EXERCISE BRIEF: Copy out the entries below exactly as they stand, but only from the line containing "assert (Hhash : hash" through the line containing "(y & Ey & Hy).".
━━ DATA SECTION ━━
(** The position after an update with a new highest sub_id; without memory for
    the list element it stays where it was. *)
Lemma update_positions emem lmem st sub_id g rgi st' rgi' :
  lists_wf st -> (is_Some (hash st !! domain_id g) \/ emem = true) ->
  (forall le, position st (domain_id g) = Some le -> le_sub_id le < sub_id) ->
  update_state_hash emem lmem st sub_id g rgi = (st', rgi') ->
  lists_wf st' /\
  position st' (domain_id g) =
    (if lmem then Some (mk_list_element sub_id (seq_no g) (server_id g)) else position st (domain_id g)) /\
  forall d, d <> domain_id g -> position st' d = position st d.
Proof.
  intros Hwf Hmem Hnew Hu. unfold update_state_hash, update in Hu.
  destruct (get_element emem st (domain_id g)) as [[e|] st1] eqn:E.
  2:{ exfalso. unfold get_element in E. destruct (hash st !! domain_id g) eqn:Eh; [done|].
      destruct Hmem as [[x Hx]| ->]; congruence. }
  apply get_element_spec in E. destruct (got_positions _ _ _ _ Hwf E) as [Hwf1 Hp1].
  destruct E as (E1 & _ & _).
  match type of Hu with context [let '(a, b) := ?x in _] =>
    assert (He : elem_list x.1 = elem_list e /\ elem_domain_id x.1 = elem_domain_id e) end.
  { destruct rgi as [r|]; cbn; [destruct (is_owner r); unfold drop_owner|];
      repeat case_match; done. }
  destruct (match rgi with Some r => _ | None => _ end) as [e' rgi1]. cbn in He.
  destruct He as [He1 He2]. destruct (Hwf1 _ _ E1) as [Hd Hn].
  set (le := mk_list_element sub_id (seq_no g) (server_id g)) in *.
  assert (Hhash : hash st' = <[domain_id g := if lmem then add e' le else e']> (hash st1))
    by (destruct lmem; cbn [negb] in Hu; [destruct (_ <? _) in Hu|]; by injection Hu as <- <-).
  assert (Hold : forall y, y ∈ elem_list e -> le_sub_id y < sub_id).
  { intros y Hy. specialize (Hp1 (domain_id g)). unfold position in Hp1. rewrite E1 in Hp1.
    pose proof (best_of_spec (elem_list e)) as Hs. unfold position in Hnew. 
    destruct (best_of (elem_list e)) as [b|] eqn:Eb.
    - destruct Hs as [_ Hs]. specialize (Hs y Hy). specialize (Hnew b (eq_sym Hp1)). lia.
    - rewrite Hs in Hy. by apply not_elem_of_nil in Hy. }
  assert (Hnd : NoDup (map le_sub_id (le :: elem_list e))).
  { cbn. constructor; [|done]. rewrite elem_of_list_map. intros (y & Ey & Hy).
    specialize (Hold y Hy). cbn in Ey. lia. }
  split_and!.
  - intros d x. rewrite Hhash. intros [[<- <-]|[_ H]]%lookup_insert_Some; [|by apply Hwf1].
    destruct lmem; cbn; rewrite He1, He2; done.
  - unfold position at 1. rewrite Hhash, lookup_insert_eq. destruct lmem.
    + cbn [add set_list elem_list]. rewrite He1.
      apply best_of_some; [done|]. split; [apply elem_of_cons; by left|].
      intros y [->|Hy%Hold]%elem_of_cons; [lia|cbn; lia].
    + rewrite He1, <-(Hp1 (domain_id g)). unfold position. by rewrite E1.
  - intros d Hne. rewrite <-Hp1. unfold position. by rewrite Hhash, lookup_insert_ne.
Qed.


(** ** The position a slave asks for *)

Definition pos_gtid (d : Z) (le : list_element) : rpl_gtid :=
  mk_gtid d (le_server_id le) (le_seq_no le).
━━━
REPLY TO THE EXERCISE:
  assert (Hhash : hash st' = <[domain_id g := if lmem then add e' le else e']> (hash st1))
    by (destruct lmem; cbn [negb] in Hu; [destruct (_ <? _) in Hu|]; by injection Hu as <- <-).
  assert (Hold : forall y, y ∈ elem_list e -> le_sub_id y < sub_id).
  { intros y Hy. specialize (Hp1 (domain_id g)). unfold position in Hp1. rewrite E1 in Hp1.
    pose proof (best_of_spec (elem_list e)) as Hs. unfold position in Hnew. 
    destruct (best_of (elem_list e)) as [b|] eqn:Eb.
    - destruct Hs as [_ Hs]. specialize (Hs y Hy). specialize (Hnew b (eq_sym Hp1)). lia.
    - rewrite Hs in Hy. by apply not_elem_of_nil in Hy. }
  assert (Hnd : NoDup (map le_sub_id (le :: elem_list e))).
  { cbn. constructor; [|done]. rewrite elem_of_list_map. intros (y & Ey & Hy).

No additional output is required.